Everyone tells you that having kids will change everything. I have certainly found that to be true. I have had to shed my me-first mentality and care for the needs of others before myself (sometimes instead of myself, though not always successfully – selfishness is ingrained deep in us). I have changed occupations, developed a new group of friends and relationships, thought a lot more about the future and what is in store for me and my family and grown deeper in my faith.
One thing that has been forefront most recently is how much my words and behavior are noticed and imitated by my children. Some days I will listen to them playing together and they will pretend play that they are a family and one is the parent while the other is the child. They will parent like we have been parenting them. Sometimes it is sweet and reinforces that I am doing a good job. Other times, it is a gut check and reminder that my words are powerful and they are sponges soaking everything up.
My son is very active, often on the go. When I want him to pay attention to something I am saying (because I think it’s important) I’ll tell him to look at me (and sometimes turn his face to mine) in the hope that he will soak in more of what I’m saying. Now, I hear the kids saying “look at me” to each other during pretend play when the “child” is “in trouble”.
This past week I was confronted with an inconsistency in my integrity. While out with my kids I experienced a situation that caused me shame and embarrassment. It was a combination of a lapse in close supervision and kids being kids. Nothing dangerous, but I panicked and we left rather than dealing with the situation. I chastised my kids when we got to the car but realized later that I was really angry with myself for not paying closer attention. I wrestled with feeling guilty all evening until finally I prayed about it. Through prayer I was able to work through my feelings and realize that it was not too late to apologize to those I had wronged and make amends for the situation.
The next morning I confessed the whole story to my husband (because shame was telling me to keep it quiet so that guilt could continue to hound me). I then spoke to my kids about what I did wrong and what I should have done. I apologized for speaking unkindly to them. I stated what I was going to do to try to make up for the situation. (Now, my kids are only five and two and I don’t know how much the oldest took from what I said because I know the two year old didn’t care, but perhaps it planted seeds in her for the future.) Later that morning I returned to the scene of the situation, acknowledged what I should have done and apologized. It was sooo hard and uncomfortable but I felt that it was what God wanted me to do. The person I spoke with was so gracious and kind to me. He accepted my apology and said that he appreciated my efforts. He said it was a sign that I had a good heart. I almost cried at his kindness.
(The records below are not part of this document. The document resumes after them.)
(** * Story-book generator: the story and scene-image service

    A shallow embedding of [storygenerator.py] (class [GeminiStoryGenerator])
    and the properties of its prompt assembly, validation, parsing and
    bounded retry loop.

    Python values are modelled as follows.
    - [str]: a list of Unicode code points ([N]); literals are written with
      [lit].
    - [dict]: an association list in insertion order, with Python's update
      rule (an existing key keeps its position, a new key goes last).
    - exceptions: a record of the exception's class name and its argument;
      only exceptions deriving from [Exception] are modelled.
    - the two remote collaborators (Gemini text generation, Monster API image
      generation): functions on an abstract world state, threaded through a
      small state-and-exception monad that also logs every outbound call. *)

From Stdlib Require Import List NArith ZArith Bool Arith Lia.
From Stdlib Require Import Strings.String Strings.Ascii.
From Stdlib Require QArith.QArith_base.
Import ListNotations.

Local Open Scope N_scope.
Local Open Scope list_scope.

(** ** Python strings *)

Module PyStr.

Definition char := N.
Definition str := list char.

(** A literal of the source, as code points. *)
Definition lit (s : string) : str :=
  map N_of_ascii (list_ascii_of_string s).

(** The line feed, ['\n']. *)
Definition LF : char := 10.
Definition NL : str := [LF].

(** [str.isspace] on one code point: the characters Python's [split()] and
    [strip()] treat as whitespace. *)
Definition isspace (c : char) : bool :=
  ((9 <=? c) && (c <=? 13)) || ((28 <=? c) && (c <=? 32))
  || (c =? 133) || (c =? 160) || (c =? 5760)
  || ((8192 <=? c) && (c <=? 8202))
  || (c =? 8232) || (c =? 8233) || (c =? 8239) || (c =? 8287)
  || (c =? 12288).

(** [s.startswith(p)] *)
Fixpoint startswith (p s : str) : bool :=
  match p, s with
  | [], _ => true
  | _ :: _, [] => false
  | a :: p', b :: s' => (a =? b) && startswith p' s'
  end.

(** [p in s] *)
Fixpoint contains (p s : str) : bool :=
  startswith p s ||
  match s with
  | [] => false
  | _ :: s' => contains p s'
  end.

(** [s.split()]: maximal runs of non-whitespace characters; [word] is the
    run being read. *)
Fixpoint split_from (word s : str) : list str :=
  match s with
  | [] => match word with [] => [] | _ => [word] end
  | c :: s' =>
      if isspace c
      then match word with
           | [] => split_from [] s'
           | _ => word :: split_from [] s'
           end
      else split_from (word ++ [c]) s'
  end.

Definition str_split (s : str) : list str := split_from [] s.

(** [s.split(sep)] for a one-character separator: empty pieces are kept and
    the result always has at least one element. *)
Fixpoint split_on (sep : char) (s : str) : list str :=
  match s with
  | [] => [[]]
  | c :: s' =>
      if c =? sep then [] :: split_on sep s'
      else match split_on sep s' with
           | w :: ws => (c :: w) :: ws
           | [] => [[c]]
           end
  end.

(** [s.lstrip()], [s.rstrip()], [s.strip()] *)
Fixpoint lstrip (s : str) : str :=
  match s with
  | [] => []
  | c :: s' => if isspace c then lstrip s' else s
  end.

Definition rstrip (s : str) : str := rev (lstrip (rev s)).

Definition strip (s : str) : str := rstrip (lstrip s).

(** [sep.join(xs)] *)
Fixpoint join (sep : str) (xs : list str) : str :=
  match xs with
  | [] => []
  | [x] => x
  | x :: xs' => x ++ sep ++ join sep xs'
  end.

(** [s.replace(old, new)] for a non-empty [old]: every occurrence found
    scanning left to right, without overlap, is replaced.  [skip] counts the
    characters of a matched occurrence still to be passed over. *)
Fixpoint replace_from (old new : str) (skip : nat) (s : str) : str :=
  match s with
  | [] => []
  | c :: s' =>
      match skip with
      | S k => replace_from old new k s'
      | O =>
          if startswith old s
          then new ++ replace_from old new (pred (List.length old)) s'
          else c :: replace_from old new 0 s'
      end
  end.

(** With an empty [old], Python puts [new] before every character and at
    the end. *)
Definition replace (old new s : str) : str :=
  match old with
  | [] => new ++ flat_map (fun c => c :: new) s
  | _ :: _ => replace_from old new 0 s
  end.

(** Truth value of a string: non-empty. *)
Definition truthy (s : str) : bool :=
  match s with [] => false | _ :: _ => true end.

Definition str_eqb (a b : str) : bool :=
  if list_eq_dec N.eq_dec a b then true else false.

End PyStr.

Export PyStr.

(** ** Dictionaries, exceptions and results *)

Definition dict (V : Type) : Type := list (str * V).

(** [d.get(k)]; [d[k]] raises [KeyError] where this is [None]. *)
Fixpoint dict_get {V : Type} (k : str) (d : dict V) : option V :=
  match d with
  | [] => None
  | (k', v) :: d' => if str_eqb k k' then Some v else dict_get k d'
  end.

(** [d[k] = v] *)
Fixpoint dict_set {V : Type} (k : str) (v : V) (d : dict V) : dict V :=
  match d with
  | [] => [(k, v)]
  | (k', v') :: d' =>
      if str_eqb k k' then (k', v) :: d' else (k', v') :: dict_set k v d'
  end.

Definition keys {V : Type} (d : dict V) : list str := map fst d.

(** A raised exception: its class and its argument. *)
Record exn : Type := mk_exn { exn_class : string; exn_arg : str }.

Definition KeyError (k : str) : exn := mk_exn "KeyError" k.
Definition IndexError : exn := mk_exn "IndexError" (lit "list index out of range").
Definition Exception (msg : str) : exn := mk_exn "Exception" msg.

Inductive result (A : Type) : Type :=
| Return (a : A)
| Raise (e : exn).

Arguments Return {A} a.
Arguments Raise {A} e.

(** A Python float that the service only passes on. *)
Definition float : Type := QArith_base.Q.

(** ** The remote collaborators *)

(** The [input_data] dictionary handed to the Monster API client. *)
Record input_data : Type := mk_input_data {
  prompt : str;
  negprompt : str;
  samples : Z;
  steps : Z;
  aspect_ratio : str;
  guidance_scale : float;
  seed : Z
}.

(** [model.generate_content(prompt, temperature=...)] followed by [.text],
    and [monster_client.generate(model, input_data)]: each answers from the
    current state of the outside world and moves it on. *)
Class Providers : Type := {
  World : Type;
  generate_content : World -> str -> float -> result str * World;
  monster_generate :
    World -> str -> input_data -> result (dict (list str)) * World
}.

(** An outbound call, as logged. *)
Inductive call : Type :=
| TextCall (prompt : str) (temperature : float)
| ImageCall (model : str) (input : input_data).

(** The instance state set by [__init__]. *)
Record GeminiStoryGenerator : Type := mk_generator {
  monster_model : str;
  temperature : float
}.

Definition __init__ (temperature : float) : GeminiStoryGenerator :=
  mk_generator (lit "txt2img") temperature.

(** The value returned by [generate_story]. *)
Record Story : Type := mk_story {
  title : str;
  scenes : dict str;
  full_text : str
}.

(** The locals of the scene scan in [generate_story]. *)
Record scan_state : Type := mk_scan {
  scan_scenes : dict str;
  current_scene : option str;
  current_text : list str
}.

Section Service.

Context {P : Providers}.

(** The state a computation runs in: the world and the log of calls. *)
Record State : Type := mk_state {
  world : World;
  calls : list call
}.

Definition M (A : Type) : Type := State -> result A * State.

Definition ret {A : Type} (a : A) : M A := fun st => (Return a, st).

Definition raise {A : Type} (e : exn) : M A := fun st => (Raise e, st).

Definition bind {A B : Type} (c : M A) (k : A -> M B) : M B :=
  fun st =>
    match c st with
    | (Return a, st') => k a st'
    | (Raise e, st') => (Raise e, st')
    end.

Definition of_result {A : Type} (r : result A) : M A := fun st => (r, st).

Notation "x <- c ;; k" := (bind c (fun x => k))
  (at level 61, c at next level, right associativity).

(** *** [_create_story_prompt] *)

Definition _create_story_prompt (moral_value : str) (character_names : list str)
  : str :=
  lit "You are a children's story writer. Create a short story for children aged 0-5 years that teaches the moral value of "
  ++ moral_value ++ lit "." ++ NL
  ++ NL
  ++ lit "Requirements:" ++ NL
  ++ NL
  ++ lit "- Story should be 150-200 words" ++ NL
  ++ lit "- Use simple, clear language suitable for young children" ++ NL
  ++ lit "- Include character names: " ++ join (lit ", ") character_names ++ NL
  ++ lit "- Create 2-3 scenes that can be clearly visualized" ++ NL
  ++ lit "- Include some dialogue but keep it simple" ++ NL
  ++ lit "- Add repetitive elements that young children enjoy" ++ NL
  ++ lit "- End with a clear but gentle moral lesson" ++ NL
  ++ lit "- Avoid any scary or negative elements" ++ NL
  ++ lit "- Use descriptive language that can guide illustration" ++ NL
  ++ NL
  ++ lit "Format the story as follows:" ++ NL
  ++ lit "Title: [Story Title]" ++ NL
  ++ NL
  ++ lit "[Story text with clear paragraph breaks between scenes]" ++ NL
  ++ NL
  ++ lit "Each scene should be marked with [Scene X] at the start.".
The best thing that has happened through all of this is that my guilt is gone! Yes, I could have owned up right at the moment (and obviously there is still growth occurring in this area but I also know that, in the past, I would not have owned up to my mistake and tried to make it right) but God used it as an opportunity to remind me that it’s not too late to humble myself and apologize. It was an opportunity to teach my children that we all make mistakes (and they will hopefully also choose to try to correct them). My response will help to equip me for future situations that may arise. Hopefully the next time I begin to feel shame or embarrassment, I will stop and consider the best choice. Perhaps I’ll develop a habit of responding with integrity so that my kids will learn the proper way to handle difficult situations.
“Train up a child in the way he should go;
and when he is old he will not depart from it.”